I would say Senegal, they are fairly quiet from what I have read. I don't know if I'd let either one around your budgie tho. I have Cinnamon Green Cheek conure and he's a nippy ******, not exactly a quiet bird either. I hear GCC are good at tricks but mine will do nothing of the sort, is not too fond of humans but is obsessed with my lovebird since their cages are across the way.

This may be just my particular GCC but he is skittish and flighty as well. I also have a Jenday conure who's absolutely lovely, a real cuddle bug, very sociable and friendly but on the louder side, louder than a green cheek. Both the GCC and the Jenday conure are good with tricks. My Jenday conure will lay on his back to get his belly rubbed.

Ultimately, the choice is yours but between those two I would personally pick the Senegal.


----------



## Lemony (Jan 26, 2015)

To add, a Jenday probably wouldn't bother your budgie, they are pretty non confrontational birds.
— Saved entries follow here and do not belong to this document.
Definition pl011_read (offset : Z) (s : pl011_state) : res (Z * pl011_state * list pl011_effect) :=
  if (0xfe0 <=? offset) && (offset <? 0x1000) then
    v ← aread (id s) (Z.shiftr (offset - 0xfe0) 2); Ok (v, s, [])
  else match Z.shiftr offset 2 with
  | 0 => pl011_read_data s
  | 1 => Ok (0, s, [])
  | 6 => Ok (flags s, s, [])
  | 8 => Ok (ilpr s, s, [])
  | 9 => Ok (ibrd s, s, [])
  | 10 => Ok (fbrd s, s, [])
  | 11 => Ok (lcr s, s, [])
  | 12 => Ok (cr s, s, [])
  | 13 => Ok (ifl s, s, [])
  | 14 => Ok (int_enabled s, s, [])
  | 15 => Ok (int_level s, s, [])
  | 16 => Ok (Z.land (int_level s) (int_enabled s), s, [])
  | 18 => Ok (dmacr s, s, [])
  | _ => Err Hw_error
  end.

Definition pl011_set_read_trigger (s : pl011_state) : pl011_state := set_trigger s 1.

Definition pl011_write (offset value : Z) (s : pl011_state) : res (pl011_state * list pl011_effect) :=
  match Z.shiftr offset 2 with
  | 0 =>
      let ch := u8 value in
      let s' := set_int_level s (Z.lor (int_level s) PL011_INT_TX) in
      Ok (s', (if chr s then [Chr_write ch] else []) ++ [pl011_update s'])
  | 1 => Ok (set_cr s value, [])
  | 6 => Ok (s, [])
  | 8 => Ok (set_bauds s value (ibrd s) (fbrd s), [])
  | 9 => Ok (set_bauds s (ilpr s) value (fbrd s), [])
  | 10 => Ok (set_bauds s (ilpr s) (ibrd s) value, [])
  | 11 => Ok (pl011_set_read_trigger (set_lcr s value), [])
  | 12 => Ok (set_cr s value, [])
  | 13 => Ok (pl011_set_read_trigger (set_ifl s value), [])
  | 14 => let s := set_int_enabled s value in Ok (s, [pl011_update s])
  | 17 => let s := set_int_level s (Z.ldiff (int_level s) value) in Ok (s, [pl011_update s])
  | 18 => if truth (Z.land value 3) then Err Hw_error else Ok (set_dmacr s value, [])
  | _ => Err Hw_error
  end.

Definition pl011_can_receive (s : pl011_state) : bool :=
  if truth (Z.land (lcr s) 0x10) then read_count s <? 16 else read_count s <? 1.

Definition pl011_put_fifo (value : Z) (s : pl011_state) : res (pl011_state * list pl011_effect) :=
  let slot := read_pos s + read_count s in
  let slot := if 16 <=? slot then slot - 16 else slot in
  f ← awrite (read_fifo s) slot value;
  let s := set_fifo s f (read_pos s) (read_count s + 1) in
  let s := set_flags s (Z.ldiff (flags s) PL011_FLAG_RXFE) in
  let s := if truth (Z.land (cr s) 0x10) || (read_count s =? 16)
           then set_flags s (Z.lor (flags s) PL011_FLAG_RXFF) else s in
  if read_count s =? read_trigger s then
    let s := set_int_level s (Z.lor (int_level s) PL011_INT_RX) in Ok (s, [pl011_update s])
  else Ok (s, []).

(** The first byte of the buffer. *)
Definition pl011_receive (buf : bytes) (s : pl011_state) : res (pl011_state * list pl011_effect) :=
  match buf with b :: _ => pl011_put_fifo (bz b) s | [] => Err Out_of_bounds end.

Definition CHR_EVENT_BREAK : Z := 0.

Definition pl011_event (event : Z) (s : pl011_state) : res (pl011_state * list pl011_effect) :=
  if event =? CHR_EVENT_BREAK then pl011_put_fifo 0x400 s else Ok (s, []).

Definition pl011_init (backend : bool) (i : list Z) : pl011_state :=
  mkPl011 0 0x90 0 0x300 0 0 0 (replicate 16 0) 0 0 0 0x12 0 0 1 backend i.
Definition pl011_init_arm (backend : bool) : pl011_state := pl011_init backend pl011_id_arm.
Definition pl011_init_luminary (backend : bool) : pl011_state := pl011_init backend pl011_id_luminary.

(** ** The receive FIFO is a queue *)

(** The guest's accesses, and what the backend delivers: it asks
    [pl011_can_receive] before a character, and reports a line break as an event. *)
Inductive pl011_op :=
| Uread (offset : Z)
| Uwrite (offset value : Z)
| Uinput (b : byte)
| Ubreak.

(** The characters the guest took from the data register, the state and the effects. *)
Definition pl011_step (op : pl011_op) (s : pl011_state) : res (list Z * pl011_state * list pl011_effect) :=
  match op with
  | Uread offset =>
      '(v, s', e) ← pl011_read offset s;
      Ok (if (Z.shiftr offset 2 =? 0) && (0 <? read_count s) then [v] else [], s', e)
  | Uwrite offset value => '(s, e) ← pl011_write offset value s; Ok ([], s, e)
  | Uinput b =>
      if pl011_can_receive s then '(s, e) ← pl011_receive [b] s; Ok ([], s, e) else Ok ([], s, [])
  | Ubreak => '(s, e) ← pl011_event CHR_EVENT_BREAK s; Ok ([], s, e)
  end.

Definition irq_after (out : Z) (e : pl011_effect) : Z := match e with Irq l => l | _ => out end.

(** A run, with the level of the interrupt wire. *)
Fixpoint pl011_run (ops : list pl011_op) (s : pl011_state) (out : Z) : res (list Z * pl011_state * Z) :=
  match ops with
  | [] => Ok ([], s, out)
  | op :: ops =>
      '(d, s, e) ← pl011_step op s;
      '(ds, s, out) ← pl011_run ops s (fold_left irq_after e out);
      Ok (d ++ ds, s, out)
  end.

(** The specification: a queue, and whether the FIFO is enabled.  [None] is a
    break that arrives when 16 words wait. *)
Definition queue_step (op : pl011_op) '((q, fifo) : list Z * bool) : option (list Z * (list Z * bool)) :=
  match op with
  | Uread offset =>
      if Z.shiftr offset 2 =? 0 then
        match q with x :: q => Some ([x], (q, fifo)) | [] => Some ([], ([], fifo)) end
      else Some ([], (q, fifo))
  | Uwrite offset value =>
      Some ([], (q, if Z.shiftr offset 2 =? 11 then truth (Z.land value 0x10) else fifo))
  | Uinput b =>
      Some ([], (if (length q <? (if fifo then 16 else 1))%nat then q ++ [bz b] else q, fifo))
  | Ubreak => if (length q <? 16)%nat then Some ([], (q ++ [0x400], fifo)) else None
  end.

Fixpoint queue_run (ops : list pl011_op) (st : list Z * bool) : option (list Z * (list Z * bool)) :=
  match ops with
  | [] => Some ([], st)
  | op :: ops =>
      '(d, st) ← queue_step op st;
      '(ds, st) ← queue_run ops st;
      Some (d ++ ds, st)
  end.

Definition uart_op_ok (op : pl011_op) : Prop :=
  match op with
  | Uread offset => 0 <= offset < 0x1000
  | Uwrite offset value => 0 <= offset < 0x1000 ∧ is_u32 value
  | _ => True
  end.
(** The accesses that abort the emulator. *)
Definition uart_bad (op : pl011_op) : bool :=
  match op with
  | Uread offset =>
      negb (in_window 0xfe0 0x1000 offset) &&
      match Z.shiftr offset 2 with
      | 0 | 1 | 6 | 8 | 9 | 10 | 11 | 12 | 13 | 14 | 15 | 16 | 18 => false | _ => true
      end
  | Uwrite offset value =>
      match Z.shiftr offset 2 with
      | 0 | 1 | 6 | 8 | 9 | 10 | 11 | 12 | 13 | 14 | 17 => false | 18 => truth (Z.land value 3) | _ => true
      end
  | _ => false
  end.

(** The ring holds the queue; the flag and the receive interrupt follow it. *)
Record uart_wf (st : list Z * bool) (s : pl011_state) : Prop := {
  u_fifo : length (read_fifo s) = 16%nat;
  u_pos : 0 <= read_pos s < 16;
  u_count : read_count s = Z.of_nat (length st.1);
  u_room : (length st.1 ≤ 16)%nat;
  u_ring : ring_holds 16 (read_fifo s) (read_pos s) st.1;
  u_trigger : read_trigger s = 1;
  u_chr : chr s = true;
  u_id : length (id s) = 8%nat;
  u_mode : truth (Z.land (lcr s) 0x10) = st.2;
  u_empty : Z.testbit (flags s) 4 = bool_decide (st.1 = []);
  u_rx : st.1 = [] → Z.testbit (int_level s) 4 = false;
}.

Definition uart_wire (s : pl011_state) : Z := flag (truth (Z.land (int_level s) (int_enabled s))).

Lemma testbit4_ldiff z m : Z.testbit (Z.ldiff z m) 4 = Z.testbit z 4 && negb (Z.testbit m 4).
Proof. apply Z.ldiff_spec. Qed.
Lemma testbit4_lor z m : Z.testbit (Z.lor z m) 4 = Z.testbit z 4 || Z.testbit m 4.
Proof. apply Z.lor_spec. Qed.

(** The fields of an updated state, and bit 4 of its words. *)
Ltac uart_fields := cbn -[Z.testbit Z.ldiff Z.lor Z.land].
Ltac uart_bits :=
  rewrite ?testbit4_lor, ?testbit4_ldiff, ?testbit4_lor, ?testbit4_ldiff;
  change (Z.testbit PL011_FLAG_RXFE 4) with true; change (Z.testbit PL011_FLAG_RXFF 4) with false;
  change (Z.testbit PL011_INT_RX 4) with true; change (Z.testbit PL011_INT_TX 4) with false;
  cbn [negb]; rewrite ?andb_true_r, ?andb_false_r, ?orb_true_r, ?orb_false_r.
I have a female lovebird that flies all over the place and the Jenday doesn't bother with her, obviously a lovebird and Jenday really shouldn't mix in most circumstances and definitely not share a cage together.

Here is a photo of my Jenday and lovebird sharing a dish of food.

As far as noise level, Jendays can be loud when they want your attention, they love to cuddle etc and even say a few words mine says what are you doing? And No when I ask him if he wants to go to bed. They are pretty good birds overall.


Let me know what you decide!


----------



## Budget baby (Jan 1, 2013)

Well I think it sounds like you need to get a dog LOL.:laugh::laughing:


----------